There is a doomsday fetish detailed by ex-Vetements stalwart Demna Gvasalia, who, after five years with Balenciaga is beginning, beyond its intention, to ring true. Gvasalia debuted for Balenciaga in Spring 2016, once taking the creative reigns of the famed brand name he was fuelled with an urgency, at the time, to rewrite fashion or at least instil a gender neutral setting for Couture, to which the late couturier master Cristóbal Balenciaga would be turning in his grave at the thought.  Yet, like most slogans that have been thrown around in order to chase markets, the rashness of anticipating opportunities will never happen in its actuality.  In fact, in a pre and post pandemic world, a lot of things are being rewritten under a vastly humble banner via nature, without it being conscious, to tone back the over exuberance and our far reaching ambitions. Yet, humans are strange and fashion can manifest a inconsistency at times, more so the designers as they issue future notes to what they perceive a coming trend will be.

Europe is now in its second lockdown or the more appropriately worded term would be quarantine for COVID-19, yes, we can constantly look back at the failings of European and American law makers when they opened up too quickly for Spring/Summer 2020, aware that the virus spreads amongst crowds as the latest death toll is staggering. Hitting Italy and Spain, the epicenter of Europe in its first wave, hard once again.  Obsessively attuned to economic modeling more so than the reality of mass hospitalizations, the weighing up of all clear signals occurred on the back of surging stock markets, that offered one of the most deluded view points one could wish for, yet it was sold on good news or as Gvasalia has revealed with his latest collections “hope”.

I therefore think of Franz Kafka's quote : “From a certain point onward there is no longer any turning back”, so as mentioned I am curious when Gvasalia's fetish-for-a-doomsday stylizations are offering what could be a reprieve, to which his latest collection is trying to represent a opportunistic cue.  Or either Gvasalia is being paradoxical in issuing degrees of affirmatory styles, which overall may represent a confusion in his sentiment.

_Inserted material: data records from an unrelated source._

Lemma count_checked_rest (l : Ledger) :
  data_file (world (count_checked l)) = data_file (world l)
  /\ clock (world (count_checked l)) = clock (world l).
Proof. unfold count_checked. destruct (count_ok l); split; reflexivity. Qed.

Lemma loss_checked_rest (equity : Q) (potential_loss : option Q) (l : Ledger) :
  data_file (world (loss_checked equity potential_loss l))
  = data_file (world l)
  /\ clock (world (loss_checked equity potential_loss l)) = clock (world l).
Proof.
  unfold loss_checked. destruct (loss_ok equity potential_loss l);
    split; reflexivity.
Qed.

Lemma loss_term (x : Q) :
  (x <= 0 -> Qabs (Qmin 0 x) == - x) /\ (0 <= x -> Qabs (Qmin 0 x) == 0).
Proof.
  split; intros H.
  - rewrite Q.min_r by exact H. apply Qabs_neg. exact H.
  - rewrite Q.min_l by exact H. reflexivity.
Qed.

Variables (pnl : Q) (symbol : string) (quantity : Z) (entry exit_ : Q).

(** The ledger left by [record_trade_result]: fresh, with the day's
    counters moved and the limits as they were. *)
Lemma record_trade_result_counters (l : Ledger) :
  let l' := snd (record_trade_result pnl symbol quantity entry exit_ l) in
  rollover l' = l'
  /\ daily_pnl (self l') = dailyPnl l + pnl
  /\ trades_today (self l') = (tradesToday l + 1)%Z
  /\ max_trades_per_day (self l') = max_trades_per_day (self l)
  /\ max_daily_loss_percent (self l') = max_daily_loss_percent (self l).
Proof.
  intros l'.
  destruct (record_trade_result_fresh pnl symbol quantity entry exit_ l)
    as (_ & _ & Hfresh).
  fold l' in Hfresh. split; [apply rollover_fresh; exact Hfresh |].
  unfold l'. rewrite record_trade_result_eq. cbn [snd].
  destruct (rollover_self l) as (_ & Hp & Ht & Hm & Hl & _).
  destruct (recorded_self pnl symbol quantity entry exit_ (rollover l))
    as (Rp & Rt & _).
  rewrite Rp, Rt, Hp, Ht. split; [reflexivity |]. split; [reflexivity |].
  unfold recorded, logged. cbn [on_world self]. rewrite saved_self.
  cbn. split; assumption.
Qed.

End Composition.

(** X10: on a ledger whose date is today's the limit checks only read:
    [check_trade_count], [check_daily_loss] and [can_trade] leave every
    attribute of the risk manager and the data file as they were. *)
Theorem limit_checks_read_only (equity : Q) (potential_loss : option Q)
    (l : RiskManager.Ledger) :
  stale l = false ->
  let untouched (l' : RiskManager.Ledger) :=
    RiskManager.self l' = RiskManager.self l
    /\ data_file (RiskManager.world l') = data_file (RiskManager.world l)
    /\ clock (RiskManager.world l') = clock (RiskManager.world l) in
  untouched (snd (RiskManager.check_trade_count l))
  /\ untouched (snd (RiskManager.check_daily_loss equity potential_loss l))
  /\ untouched (snd (RiskManager.can_trade equity potential_loss l)).
Proof.
  intros Hfresh untouched. unfold untouched.
  rewrite check_trade_count_eq, check_daily_loss_eq, can_trade_eq.
  rewrite (rollover_fresh l Hfresh). cbn [snd].
  pose proof (count_checked_self l) as Cs.
  pose proof (count_checked_rest l) as [Cf Cc].
  split; [auto |]. split.
  - rewrite loss_checked_self.
    destruct (loss_checked_rest equity potential_loss l); auto.
  - destruct (count_ok l); cbn [snd]; [| auto].
    rewrite loss_checked_self.
    destruct (loss_checked_rest equity potential_loss (count_checked l))
      as [Lf Lc].
    rewrite Lf, Lc. auto.
Qed.

Lemma limit_checks_read_only_witness :
  RiskManager.self (snd (RiskManager.can_trade 100000 None ledger_after_loss))
  = RiskManager.self ledger_after_loss.
Proof.
  destruct (limit_checks_read_only 100000 None ledger_after_loss)
    as (_ & _ & H & _).
  - vm_compute. reflexivity.
  - exact H.
Defined.

(** X11: every recorded trade counts against the cap: after
    [record_trade_result] the count check answers whether the day's count
    plus one is still below [max_trades_per_day], and once the cap is
    reached [can_trade] refuses whatever the equity and the potential
    loss. *)
Theorem trade_count_after_record
    (pnl : Q) (symbol : string) (quantity : Z) (entry exit_ : Q)
    (l : RiskManager.Ledger) :
  let l' := snd (RiskManager.record_trade_result
                   pnl symbol quantity entry exit_ l) in
  let cap := RiskManager.max_trades_per_day (RiskManager.self l) in
  fst (RiskManager.check_trade_count l')
  = Return (tradesToday l + 1 <? cap)%Z
  /\ ((cap <= tradesToday l + 1)%Z ->
      forall equity potential_loss,
        fst (RiskManager.can_trade equity potential_loss l') = Return false).
Proof.
  intros l' cap.
  destruct (record_trade_result_counters pnl symbol quantity entry exit_ l)
    as (Hr & _ & Ht & Hm & _).
  fold l' in Hr, Ht, Hm.
  assert (Hc : count_ok l' = (tradesToday l + 1 <? cap)%Z)
    by (unfold count_ok, cap; rewrite Ht, Hm; reflexivity).
  split.
  - rewrite check_trade_count_eq, Hr. cbn [fst]. rewrite Hc. reflexivity.
  - intros Hcap equity potential_loss. rewrite can_trade_eq, Hr, Hc.
    destruct (Z.ltb_spec (tradesToday l + 1) cap); [lia | reflexivity].
Qed.

(** With a cap of 2 and one trade on record, the second recorded trade
    closes the day. *)
Lemma trade_count_after_record_witness :
  fst (RiskManager.can_trade 100000 None
         (snd (RiskManager.record_trade_result
                 500 "MNQ" 3 15000 15167 ledger_after_loss)))
  = Return false.
Proof.
  destruct (trade_count_after_record 500 "MNQ" 3 15000 15167 ledger_after_loss)
    as [_ H].
  apply H. vm_compute. discriminate.
Defined.

(** X12: a trade that did not lose never makes the loss check fail: if
    [check_daily_loss] passes for some equity and potential loss, it still
    passes for them after a trade with [pnl >= 0] has been recorded. *)
Theorem profit_keeps_loss_check
    (pnl : Q) (symbol : string) (quantity : Z) (entry exit_ : Q)
    (equity : Q) (potential_loss : option Q) (l : RiskManager.Ledger) :
  0 <= pnl ->
  fst (RiskManager.check_daily_loss equity potential_loss l) = Return true ->
  fst (RiskManager.check_daily_loss equity potential_loss
         (snd (RiskManager.record_trade_result
                 pnl symbol quantity entry exit_ l)))
  = Return true.
Proof.
  intros Hpnl Hbefore.
  destruct (record_trade_result_counters pnl symbol quantity entry exit_ l)
    as (Hr & Hp & _ & _ & Hl).
  destruct (rollover_self l) as (_ & Hp0 & _ & _ & Hl0 & _).
  rewrite check_daily_loss_eq in Hbefore. cbn [fst] in Hbefore.
  injection Hbefore as Hbefore. apply loss_ok_iff in Hbefore.
  rewrite Hp0, Hl0 in Hbefore.
  rewrite check_daily_loss_eq, Hr. cbn [fst]. f_equal.
  apply loss_ok_iff. rewrite Hp, Hl.
  destruct (loss_term (dailyPnl l)) as [Hneg Hpos].
  destruct (loss_term (dailyPnl l + pnl)) as [Hneg' Hpos'].
  destruct (Qlt_le_dec (dailyPnl l + pnl) 0) as [H | H].
  - rewrite Hneg' by lra. rewrite Hneg in Hbefore by lra. lra.
  - rewrite Hpos' by exact H.
    assert (0 <= Qabs (Qmin 0 (dailyPnl l))) by apply Qabs_nonneg. lra.
Qed.

Lemma profit_keeps_loss_check_witness :
  fst (RiskManager.check_daily_loss 100000 (Some 1200)
         (snd (RiskManager.record_trade_result
                 500 "MNQ" 3 15000 15167 ledger_after_loss)))
  = Return true.
Proof.
  apply profit_keeps_loss_check.
  - discriminate.
  - vm_compute. reflexivity.
Defined.



(** X14: [get_daily_stats] reports the day's counters after the rollover
    check: its date is today's, never absent, its [daily_pnl] and
    [trades_today] are the day's, and its [can_trade_more] is the answer
    [check_trade_count] gives on the same ledger. *)
Theorem get_daily_stats_agrees (l : RiskManager.Ledger) :
  exists stats,
    fst (RiskManager.get_daily_stats l) = Return stats
    /\ RiskManager.ds_date stats = Some (today (RiskManager.world l))
    /\ RiskManager.ds_daily_pnl stats = dailyPnl l
    /\ RiskManager.ds_trades_today stats = tradesToday l
    /\ fst (RiskManager.check_trade_count l)
       = Return (RiskManager.ds_can_trade_more stats)
    /\ RiskManager.self (snd (RiskManager.get_daily_stats l))
       = RiskManager.self (snd (RiskManager.check_trade_count l)).
Proof.
  unfold RiskManager.get_daily_stats, bind.
  rewrite _ensure_current_date_eq. unfold gets, ret. cbn [fst snd].
  destruct (rollover_self l) as (Hd & Hp & Ht & _).
  eexists. split; [reflexivity |].
  cbn [RiskManager.ds_date RiskManager.ds_daily_pnl
         RiskManager.ds_trades_today RiskManager.ds_can_trade_more].
  rewrite check_trade_count_eq. cbn [fst snd]. rewrite count_checked_self.
  repeat split; assumption.
Qed.

(** ** Order manager: cancelling *)

Section Cancelling.

Import OrderManager.

Context {Broker : Type}.
Variable cancel_order_api : string -> M Broker bool.
Variable cancel_all_orders_api : M Broker bool.

(** [cancel_order] swallows every failure of the brokerage and touches
    neither the books of the order manager nor the risk manager. *)
Lemma cancel_order_inv (id : string) (s s1 : System Broker) (r : Res bool) :
  cancel_order cancel_order_api id s = (r, s1) ->
  r = Return (match fst (cancel_order_api id (api s)) with
              | Return ok => ok
              | Raise _ => false
              end)
  /\ self s1 = self s
  /\ risk_manager s1 = risk_manager s
  /\ api s1 = snd (cancel_order_api id (api s))
  /\ clock (world s1) = clock (world s)
  /\ data_file (world s1) = data_file (world s).
Proof.
  unfold cancel_order, try_except, bind, call_api, zoom.
  destruct (cancel_order_api id (api s)) as [[[|] | e] b];
    cbn [fst snd]; try destruct e; unfold logger, modify, ret; cbn;
    intros H; simplify_eq; repeat split; reflexivity.
Qed.

Lemma truthy_some (id : string) : id <> "" -> truthy (Some id) = Some id.
Proof.
  intros H. unfold truthy. apply String.eqb_neq in H. rewrite H. reflexivity.
Qed.

Lemma truthy_none (id : option string) :
  id = None \/ id = Some "" <-> truthy id = None.
Proof.
  unfold truthy. split.
  - intros [-> | ->]; reflexivity.
  - destruct id as [id |]; [| auto].
    destruct (String.eqb_spec id ""); [subst; auto | discriminate].
Qed.

(** One optional cancellation of [cancel_all_pending]. *)
Lemma cancel_if_truthy_inv (id : option string) (s s1 : System Broker)
    (r : Res unit) :
  match truthy id with
  | Some id => (cancel_order cancel_order_api id ;;; ret tt)%monad
  | None => ret tt
  end s = (r, s1) ->
  r = Return tt
  /\ self s1 = self s
  /\ risk_manager s1 = risk_manager s
  /\ clock (world s1) = clock (world s)
  /\ data_file (world s1) = data_file (world s).
Proof.
  destruct (truthy id) as [id' |].
  - unfold bind.
    destruct (cancel_order cancel_order_api id' s) as [r0 s0] eqn:E.
    apply cancel_order_inv in E. destruct E as (-> & Hs & Hr & _ & Hc & Hf).
    unfold ret. intros H. simplify_eq. auto.
  - unfold ret. intros H. simplify_eq. auto.
Qed.

Lemma set_active_delete_absent (symbol : string) (o : t) :
  active_breakout_orders o !! symbol = None ->
  set_active (delete symbol (active_breakout_orders o)) o = o.
Proof.
  intros H. destruct o. unfold set_active. cbn in *.
  rewrite delete_id by exact H. reflexivity.
Qed.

Like Alessandro Michele of Gucci, Gvasalia has cleverly melded the worn thrift visage into a coherent style, however Michele is offering the more subtle and defined look, while Gvasalia is set within the brooding and over sized monolithic concepts that could be considered avant-garde, yet immersing, in visualization only, as second-hand styles and recycled ensembles. For his latest collection, it shifts between the more gothic inclinations to sports/street wear, but overall Gvasalia's Spring 2021 styles seem sightly off center, as far as being consistent in his portrayed themes. Whilst the exceptionally well crafted and tailored arrays remain intact, maybe the term hope should be replaced by adrift.